> _Exercise directions_: Go line by line through the records below. Copy whichever lines contain the string "change".
---------- Data under study ----------
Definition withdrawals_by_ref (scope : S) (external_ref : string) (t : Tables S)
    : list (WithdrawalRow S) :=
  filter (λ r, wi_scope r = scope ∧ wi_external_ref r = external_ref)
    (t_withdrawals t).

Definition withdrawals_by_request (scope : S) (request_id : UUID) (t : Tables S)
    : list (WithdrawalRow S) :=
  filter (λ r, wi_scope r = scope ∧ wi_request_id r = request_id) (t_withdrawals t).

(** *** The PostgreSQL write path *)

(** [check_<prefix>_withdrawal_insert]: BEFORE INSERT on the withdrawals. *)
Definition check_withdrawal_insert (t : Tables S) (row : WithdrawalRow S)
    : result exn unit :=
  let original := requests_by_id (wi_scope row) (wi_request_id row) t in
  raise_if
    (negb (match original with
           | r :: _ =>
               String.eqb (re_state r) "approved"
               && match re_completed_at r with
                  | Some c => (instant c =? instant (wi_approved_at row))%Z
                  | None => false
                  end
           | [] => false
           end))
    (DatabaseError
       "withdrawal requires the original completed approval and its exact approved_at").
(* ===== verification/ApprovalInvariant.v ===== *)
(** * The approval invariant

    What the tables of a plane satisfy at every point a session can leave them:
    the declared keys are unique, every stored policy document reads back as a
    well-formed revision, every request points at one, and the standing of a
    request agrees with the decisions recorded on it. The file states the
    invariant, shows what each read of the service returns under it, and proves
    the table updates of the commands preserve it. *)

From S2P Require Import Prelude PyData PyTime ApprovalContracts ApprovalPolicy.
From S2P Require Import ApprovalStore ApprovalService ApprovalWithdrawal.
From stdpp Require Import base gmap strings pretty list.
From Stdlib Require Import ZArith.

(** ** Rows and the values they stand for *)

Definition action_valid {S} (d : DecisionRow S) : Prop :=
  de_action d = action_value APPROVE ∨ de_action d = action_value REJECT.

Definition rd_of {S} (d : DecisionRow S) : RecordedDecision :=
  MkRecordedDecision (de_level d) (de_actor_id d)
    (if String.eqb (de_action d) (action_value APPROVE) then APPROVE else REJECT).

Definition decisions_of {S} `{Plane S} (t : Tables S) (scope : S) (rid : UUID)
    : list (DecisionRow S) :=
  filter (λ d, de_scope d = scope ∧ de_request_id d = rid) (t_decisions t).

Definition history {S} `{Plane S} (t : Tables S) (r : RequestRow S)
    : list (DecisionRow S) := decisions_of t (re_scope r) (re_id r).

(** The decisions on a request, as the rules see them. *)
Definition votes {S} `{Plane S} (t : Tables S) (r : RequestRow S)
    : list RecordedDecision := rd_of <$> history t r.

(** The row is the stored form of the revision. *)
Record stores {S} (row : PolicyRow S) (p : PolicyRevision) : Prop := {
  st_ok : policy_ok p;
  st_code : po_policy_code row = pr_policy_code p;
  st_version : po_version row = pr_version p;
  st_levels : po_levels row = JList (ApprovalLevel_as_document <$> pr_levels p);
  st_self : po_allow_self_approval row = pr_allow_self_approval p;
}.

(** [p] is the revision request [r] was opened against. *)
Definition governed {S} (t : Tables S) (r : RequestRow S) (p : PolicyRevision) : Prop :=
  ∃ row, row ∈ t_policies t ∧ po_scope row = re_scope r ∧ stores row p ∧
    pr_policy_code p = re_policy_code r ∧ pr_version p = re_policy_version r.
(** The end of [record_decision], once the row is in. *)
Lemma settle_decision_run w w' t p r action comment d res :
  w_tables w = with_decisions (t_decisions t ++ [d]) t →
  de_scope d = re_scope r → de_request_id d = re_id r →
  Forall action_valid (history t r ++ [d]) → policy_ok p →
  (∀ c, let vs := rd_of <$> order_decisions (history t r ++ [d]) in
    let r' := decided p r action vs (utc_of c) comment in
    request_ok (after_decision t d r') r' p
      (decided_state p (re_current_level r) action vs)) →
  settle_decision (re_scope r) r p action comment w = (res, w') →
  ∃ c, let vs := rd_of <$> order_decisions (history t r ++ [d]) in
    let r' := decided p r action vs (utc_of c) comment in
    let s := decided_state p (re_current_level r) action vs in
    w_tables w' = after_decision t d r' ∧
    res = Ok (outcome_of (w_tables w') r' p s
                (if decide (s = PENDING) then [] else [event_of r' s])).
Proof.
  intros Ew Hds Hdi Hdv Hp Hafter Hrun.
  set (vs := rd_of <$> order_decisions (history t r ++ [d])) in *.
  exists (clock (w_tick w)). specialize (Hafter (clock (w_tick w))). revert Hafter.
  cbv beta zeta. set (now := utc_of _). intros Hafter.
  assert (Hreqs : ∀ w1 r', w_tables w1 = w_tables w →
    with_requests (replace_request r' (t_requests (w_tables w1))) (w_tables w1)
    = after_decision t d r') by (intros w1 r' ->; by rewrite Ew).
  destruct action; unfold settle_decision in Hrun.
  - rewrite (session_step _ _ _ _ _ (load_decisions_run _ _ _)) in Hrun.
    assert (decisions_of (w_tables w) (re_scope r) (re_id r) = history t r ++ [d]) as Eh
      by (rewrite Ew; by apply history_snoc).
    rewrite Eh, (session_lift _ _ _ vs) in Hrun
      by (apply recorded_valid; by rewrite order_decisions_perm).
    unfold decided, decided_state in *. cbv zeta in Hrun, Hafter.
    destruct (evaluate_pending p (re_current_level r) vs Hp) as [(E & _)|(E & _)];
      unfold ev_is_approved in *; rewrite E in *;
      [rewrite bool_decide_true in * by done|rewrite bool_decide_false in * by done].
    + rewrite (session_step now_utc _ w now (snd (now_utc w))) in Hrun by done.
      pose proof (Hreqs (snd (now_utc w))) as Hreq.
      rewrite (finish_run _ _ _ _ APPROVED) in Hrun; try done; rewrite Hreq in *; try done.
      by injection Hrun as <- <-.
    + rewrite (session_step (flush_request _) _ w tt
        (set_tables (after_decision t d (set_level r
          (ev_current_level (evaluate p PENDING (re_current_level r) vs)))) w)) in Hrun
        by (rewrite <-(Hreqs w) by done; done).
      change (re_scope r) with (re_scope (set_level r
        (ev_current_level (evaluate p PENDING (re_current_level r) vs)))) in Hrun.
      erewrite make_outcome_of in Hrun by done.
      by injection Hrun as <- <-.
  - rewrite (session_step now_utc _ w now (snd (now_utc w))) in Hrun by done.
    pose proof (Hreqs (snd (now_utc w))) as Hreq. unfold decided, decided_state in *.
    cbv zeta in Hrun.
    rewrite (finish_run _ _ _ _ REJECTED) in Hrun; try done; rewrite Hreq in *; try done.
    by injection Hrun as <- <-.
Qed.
----------
---------- Data under study ----------
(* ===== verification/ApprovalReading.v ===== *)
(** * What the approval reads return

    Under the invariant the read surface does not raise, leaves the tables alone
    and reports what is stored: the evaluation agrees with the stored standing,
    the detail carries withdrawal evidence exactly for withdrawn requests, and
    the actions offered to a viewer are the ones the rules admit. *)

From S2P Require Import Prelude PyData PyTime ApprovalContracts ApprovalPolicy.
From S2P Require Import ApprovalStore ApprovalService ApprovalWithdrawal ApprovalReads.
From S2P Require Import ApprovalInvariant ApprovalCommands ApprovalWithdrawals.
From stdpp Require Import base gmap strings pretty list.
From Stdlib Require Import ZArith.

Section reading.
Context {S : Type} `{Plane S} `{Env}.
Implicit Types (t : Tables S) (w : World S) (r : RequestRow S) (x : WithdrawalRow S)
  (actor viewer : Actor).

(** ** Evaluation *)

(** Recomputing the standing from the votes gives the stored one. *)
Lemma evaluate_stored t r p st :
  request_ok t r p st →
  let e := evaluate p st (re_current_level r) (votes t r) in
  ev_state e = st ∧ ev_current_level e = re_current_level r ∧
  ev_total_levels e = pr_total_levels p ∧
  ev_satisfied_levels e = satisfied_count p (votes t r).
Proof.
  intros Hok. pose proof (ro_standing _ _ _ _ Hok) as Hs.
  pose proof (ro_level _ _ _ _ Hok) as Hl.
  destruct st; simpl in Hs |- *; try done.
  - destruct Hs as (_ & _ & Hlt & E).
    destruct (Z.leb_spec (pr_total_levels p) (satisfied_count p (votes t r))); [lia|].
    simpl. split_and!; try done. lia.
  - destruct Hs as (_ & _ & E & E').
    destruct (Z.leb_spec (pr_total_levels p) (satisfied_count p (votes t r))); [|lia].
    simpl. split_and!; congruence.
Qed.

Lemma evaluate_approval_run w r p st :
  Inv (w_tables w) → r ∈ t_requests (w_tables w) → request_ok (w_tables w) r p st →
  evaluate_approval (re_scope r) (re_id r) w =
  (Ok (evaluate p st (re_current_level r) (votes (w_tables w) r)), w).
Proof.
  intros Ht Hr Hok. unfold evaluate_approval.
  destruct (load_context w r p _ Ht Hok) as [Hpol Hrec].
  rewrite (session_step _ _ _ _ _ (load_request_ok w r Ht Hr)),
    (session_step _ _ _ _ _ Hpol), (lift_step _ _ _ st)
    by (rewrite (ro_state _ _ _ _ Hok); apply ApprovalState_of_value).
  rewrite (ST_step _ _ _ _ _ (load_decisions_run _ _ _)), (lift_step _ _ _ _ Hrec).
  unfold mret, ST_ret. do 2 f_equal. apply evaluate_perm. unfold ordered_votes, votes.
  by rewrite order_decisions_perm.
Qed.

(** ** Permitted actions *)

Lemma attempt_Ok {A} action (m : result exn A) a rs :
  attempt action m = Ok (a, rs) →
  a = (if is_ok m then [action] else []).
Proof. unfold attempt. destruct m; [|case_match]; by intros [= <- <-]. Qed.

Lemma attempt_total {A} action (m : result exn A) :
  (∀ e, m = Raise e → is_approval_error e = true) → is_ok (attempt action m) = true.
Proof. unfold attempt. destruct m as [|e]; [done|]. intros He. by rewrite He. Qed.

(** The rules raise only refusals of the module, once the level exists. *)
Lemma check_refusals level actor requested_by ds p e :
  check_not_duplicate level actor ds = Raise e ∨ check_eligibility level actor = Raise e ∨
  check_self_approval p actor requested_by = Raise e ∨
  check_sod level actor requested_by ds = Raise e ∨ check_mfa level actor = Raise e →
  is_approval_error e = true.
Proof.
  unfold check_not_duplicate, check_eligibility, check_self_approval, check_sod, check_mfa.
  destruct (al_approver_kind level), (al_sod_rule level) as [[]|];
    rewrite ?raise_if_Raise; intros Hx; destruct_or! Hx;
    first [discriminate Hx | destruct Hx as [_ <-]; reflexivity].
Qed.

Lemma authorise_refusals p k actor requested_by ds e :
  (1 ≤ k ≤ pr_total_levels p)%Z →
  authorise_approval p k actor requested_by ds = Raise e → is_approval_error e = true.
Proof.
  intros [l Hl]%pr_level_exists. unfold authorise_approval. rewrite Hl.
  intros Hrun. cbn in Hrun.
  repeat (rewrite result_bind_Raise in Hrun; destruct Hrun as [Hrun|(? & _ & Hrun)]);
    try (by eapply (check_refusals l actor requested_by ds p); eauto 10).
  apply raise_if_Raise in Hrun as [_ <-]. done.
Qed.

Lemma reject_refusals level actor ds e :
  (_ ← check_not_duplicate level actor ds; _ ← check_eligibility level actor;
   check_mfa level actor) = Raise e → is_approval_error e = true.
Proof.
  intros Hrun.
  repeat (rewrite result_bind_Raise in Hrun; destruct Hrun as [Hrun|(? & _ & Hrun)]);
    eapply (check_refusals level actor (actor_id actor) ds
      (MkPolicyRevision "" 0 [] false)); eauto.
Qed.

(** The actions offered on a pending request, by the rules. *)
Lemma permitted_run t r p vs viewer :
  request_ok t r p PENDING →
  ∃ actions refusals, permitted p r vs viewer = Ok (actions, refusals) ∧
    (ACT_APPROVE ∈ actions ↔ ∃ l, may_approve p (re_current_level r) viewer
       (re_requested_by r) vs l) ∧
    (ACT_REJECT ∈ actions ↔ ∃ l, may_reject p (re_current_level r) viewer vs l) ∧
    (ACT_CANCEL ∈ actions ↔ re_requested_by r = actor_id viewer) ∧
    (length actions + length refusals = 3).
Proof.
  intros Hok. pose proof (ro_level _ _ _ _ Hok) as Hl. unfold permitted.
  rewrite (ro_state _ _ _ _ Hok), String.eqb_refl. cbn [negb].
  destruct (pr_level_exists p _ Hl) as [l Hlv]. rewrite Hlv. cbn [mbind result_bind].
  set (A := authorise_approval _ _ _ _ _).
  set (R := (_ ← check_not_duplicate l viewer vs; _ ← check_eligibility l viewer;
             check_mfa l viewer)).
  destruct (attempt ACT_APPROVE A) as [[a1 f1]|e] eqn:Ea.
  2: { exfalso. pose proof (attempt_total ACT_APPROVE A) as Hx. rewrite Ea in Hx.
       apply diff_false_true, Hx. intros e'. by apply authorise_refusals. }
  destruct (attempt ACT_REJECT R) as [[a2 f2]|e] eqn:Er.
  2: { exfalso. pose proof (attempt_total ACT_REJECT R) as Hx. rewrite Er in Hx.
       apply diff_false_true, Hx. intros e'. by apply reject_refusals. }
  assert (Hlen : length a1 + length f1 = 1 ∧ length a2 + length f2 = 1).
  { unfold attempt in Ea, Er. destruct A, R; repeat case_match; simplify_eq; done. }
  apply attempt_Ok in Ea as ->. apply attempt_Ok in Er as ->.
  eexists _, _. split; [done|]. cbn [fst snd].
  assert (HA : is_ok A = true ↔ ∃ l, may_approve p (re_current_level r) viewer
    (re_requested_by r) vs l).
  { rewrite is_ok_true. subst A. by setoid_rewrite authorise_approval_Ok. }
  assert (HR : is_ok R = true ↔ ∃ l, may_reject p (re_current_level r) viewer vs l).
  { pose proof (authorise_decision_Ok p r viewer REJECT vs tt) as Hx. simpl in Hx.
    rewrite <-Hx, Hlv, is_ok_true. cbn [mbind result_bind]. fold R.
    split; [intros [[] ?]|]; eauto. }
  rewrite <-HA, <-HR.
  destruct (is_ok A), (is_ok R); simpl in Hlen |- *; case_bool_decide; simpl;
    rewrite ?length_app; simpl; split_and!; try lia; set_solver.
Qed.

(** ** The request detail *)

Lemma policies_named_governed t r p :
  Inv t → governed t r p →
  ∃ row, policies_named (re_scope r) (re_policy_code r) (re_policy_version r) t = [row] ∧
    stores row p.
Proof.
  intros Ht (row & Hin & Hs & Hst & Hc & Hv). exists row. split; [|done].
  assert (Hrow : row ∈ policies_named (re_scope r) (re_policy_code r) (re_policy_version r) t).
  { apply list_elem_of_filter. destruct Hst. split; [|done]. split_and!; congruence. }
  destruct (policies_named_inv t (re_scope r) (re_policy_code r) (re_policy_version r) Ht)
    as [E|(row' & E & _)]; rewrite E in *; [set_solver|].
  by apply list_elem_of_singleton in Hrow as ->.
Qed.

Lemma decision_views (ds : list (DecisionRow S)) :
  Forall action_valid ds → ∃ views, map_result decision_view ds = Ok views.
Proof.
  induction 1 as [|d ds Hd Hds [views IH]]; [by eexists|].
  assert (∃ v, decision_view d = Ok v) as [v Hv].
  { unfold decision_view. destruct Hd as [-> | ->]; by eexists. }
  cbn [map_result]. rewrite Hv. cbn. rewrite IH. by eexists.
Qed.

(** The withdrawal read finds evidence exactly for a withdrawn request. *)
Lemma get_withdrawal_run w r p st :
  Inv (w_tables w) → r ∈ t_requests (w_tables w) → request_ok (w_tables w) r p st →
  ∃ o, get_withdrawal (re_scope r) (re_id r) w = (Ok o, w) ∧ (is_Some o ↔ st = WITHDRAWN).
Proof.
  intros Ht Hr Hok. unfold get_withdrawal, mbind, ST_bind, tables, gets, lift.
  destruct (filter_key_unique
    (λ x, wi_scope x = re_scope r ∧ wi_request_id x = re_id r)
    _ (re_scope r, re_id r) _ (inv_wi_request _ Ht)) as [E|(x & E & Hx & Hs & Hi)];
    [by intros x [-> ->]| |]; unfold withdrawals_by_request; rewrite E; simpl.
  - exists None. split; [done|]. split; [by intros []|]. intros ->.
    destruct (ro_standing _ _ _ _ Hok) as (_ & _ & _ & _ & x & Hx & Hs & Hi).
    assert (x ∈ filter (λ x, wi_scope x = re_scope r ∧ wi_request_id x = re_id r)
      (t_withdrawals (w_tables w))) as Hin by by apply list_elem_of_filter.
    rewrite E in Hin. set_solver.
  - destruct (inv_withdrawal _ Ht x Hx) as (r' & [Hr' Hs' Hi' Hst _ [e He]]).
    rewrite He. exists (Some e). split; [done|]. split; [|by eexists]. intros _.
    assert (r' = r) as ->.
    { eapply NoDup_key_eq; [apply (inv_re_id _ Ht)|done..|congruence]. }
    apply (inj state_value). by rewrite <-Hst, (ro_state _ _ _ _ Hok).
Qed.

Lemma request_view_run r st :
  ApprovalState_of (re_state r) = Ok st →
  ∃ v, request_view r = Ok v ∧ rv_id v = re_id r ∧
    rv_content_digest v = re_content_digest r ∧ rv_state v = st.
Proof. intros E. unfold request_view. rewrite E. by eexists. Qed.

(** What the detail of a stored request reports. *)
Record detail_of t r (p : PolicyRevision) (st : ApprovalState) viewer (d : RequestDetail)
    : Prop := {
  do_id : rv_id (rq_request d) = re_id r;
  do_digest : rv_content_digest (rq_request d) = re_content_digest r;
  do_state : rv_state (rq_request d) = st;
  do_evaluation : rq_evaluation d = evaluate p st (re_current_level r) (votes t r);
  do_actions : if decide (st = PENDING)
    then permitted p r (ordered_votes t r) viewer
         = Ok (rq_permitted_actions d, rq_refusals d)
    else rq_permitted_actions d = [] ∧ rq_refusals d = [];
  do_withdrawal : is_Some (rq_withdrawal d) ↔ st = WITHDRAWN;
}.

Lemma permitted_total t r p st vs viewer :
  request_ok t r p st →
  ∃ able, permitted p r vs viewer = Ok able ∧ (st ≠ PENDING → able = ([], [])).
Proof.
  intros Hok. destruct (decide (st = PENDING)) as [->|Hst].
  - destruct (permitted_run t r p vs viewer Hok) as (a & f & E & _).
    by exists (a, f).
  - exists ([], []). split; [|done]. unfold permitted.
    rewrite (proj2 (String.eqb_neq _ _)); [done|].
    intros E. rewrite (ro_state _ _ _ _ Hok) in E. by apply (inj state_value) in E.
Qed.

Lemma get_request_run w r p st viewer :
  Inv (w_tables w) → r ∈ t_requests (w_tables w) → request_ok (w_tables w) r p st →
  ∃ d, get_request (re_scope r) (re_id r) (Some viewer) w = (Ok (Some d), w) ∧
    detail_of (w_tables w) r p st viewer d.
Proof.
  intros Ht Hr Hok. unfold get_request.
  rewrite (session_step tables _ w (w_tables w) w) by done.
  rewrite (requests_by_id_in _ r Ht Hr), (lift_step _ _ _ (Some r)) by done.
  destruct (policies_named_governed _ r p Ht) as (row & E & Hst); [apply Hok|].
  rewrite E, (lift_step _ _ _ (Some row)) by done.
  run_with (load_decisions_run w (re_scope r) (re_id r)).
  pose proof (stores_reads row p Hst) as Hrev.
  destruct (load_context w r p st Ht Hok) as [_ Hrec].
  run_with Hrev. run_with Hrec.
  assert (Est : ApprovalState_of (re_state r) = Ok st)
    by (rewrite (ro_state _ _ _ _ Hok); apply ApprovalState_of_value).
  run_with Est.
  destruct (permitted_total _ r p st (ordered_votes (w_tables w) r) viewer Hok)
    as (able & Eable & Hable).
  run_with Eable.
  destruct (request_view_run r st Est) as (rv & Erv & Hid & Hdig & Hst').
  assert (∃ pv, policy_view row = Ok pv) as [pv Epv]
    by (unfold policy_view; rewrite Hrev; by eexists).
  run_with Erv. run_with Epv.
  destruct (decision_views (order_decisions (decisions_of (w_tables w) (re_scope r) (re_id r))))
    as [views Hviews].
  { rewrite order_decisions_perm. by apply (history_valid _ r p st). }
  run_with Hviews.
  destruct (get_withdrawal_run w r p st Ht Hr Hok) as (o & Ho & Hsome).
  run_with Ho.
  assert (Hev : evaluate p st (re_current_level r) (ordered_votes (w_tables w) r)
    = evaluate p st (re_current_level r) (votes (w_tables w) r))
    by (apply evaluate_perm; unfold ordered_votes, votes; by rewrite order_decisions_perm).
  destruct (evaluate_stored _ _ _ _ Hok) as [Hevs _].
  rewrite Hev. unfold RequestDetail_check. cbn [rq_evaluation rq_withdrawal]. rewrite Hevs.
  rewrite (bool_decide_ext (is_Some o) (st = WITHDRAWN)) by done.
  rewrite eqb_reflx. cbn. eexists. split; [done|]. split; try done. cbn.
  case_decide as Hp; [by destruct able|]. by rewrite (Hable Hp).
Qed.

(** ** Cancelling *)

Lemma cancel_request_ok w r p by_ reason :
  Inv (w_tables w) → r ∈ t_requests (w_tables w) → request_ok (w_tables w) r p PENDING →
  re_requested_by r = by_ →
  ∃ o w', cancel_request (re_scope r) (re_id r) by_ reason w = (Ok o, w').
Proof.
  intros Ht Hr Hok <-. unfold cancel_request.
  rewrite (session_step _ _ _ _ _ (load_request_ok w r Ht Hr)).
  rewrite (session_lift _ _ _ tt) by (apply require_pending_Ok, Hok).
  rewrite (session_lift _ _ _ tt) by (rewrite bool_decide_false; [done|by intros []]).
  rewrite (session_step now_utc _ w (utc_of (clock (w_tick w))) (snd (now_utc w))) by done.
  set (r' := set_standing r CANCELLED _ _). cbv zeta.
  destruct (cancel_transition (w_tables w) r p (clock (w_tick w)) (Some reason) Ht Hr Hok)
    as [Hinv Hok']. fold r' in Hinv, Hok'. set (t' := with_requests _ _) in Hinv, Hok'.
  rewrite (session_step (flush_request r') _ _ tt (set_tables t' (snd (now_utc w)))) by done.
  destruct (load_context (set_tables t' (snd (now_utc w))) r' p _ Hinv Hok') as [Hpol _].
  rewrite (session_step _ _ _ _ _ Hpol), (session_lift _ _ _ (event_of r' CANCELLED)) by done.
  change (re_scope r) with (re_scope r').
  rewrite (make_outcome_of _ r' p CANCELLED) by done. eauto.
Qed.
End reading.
----------
> _Answer area_:
      change (re_scope r) with (re_scope (set_level r
  change (re_scope r) with (re_scope r').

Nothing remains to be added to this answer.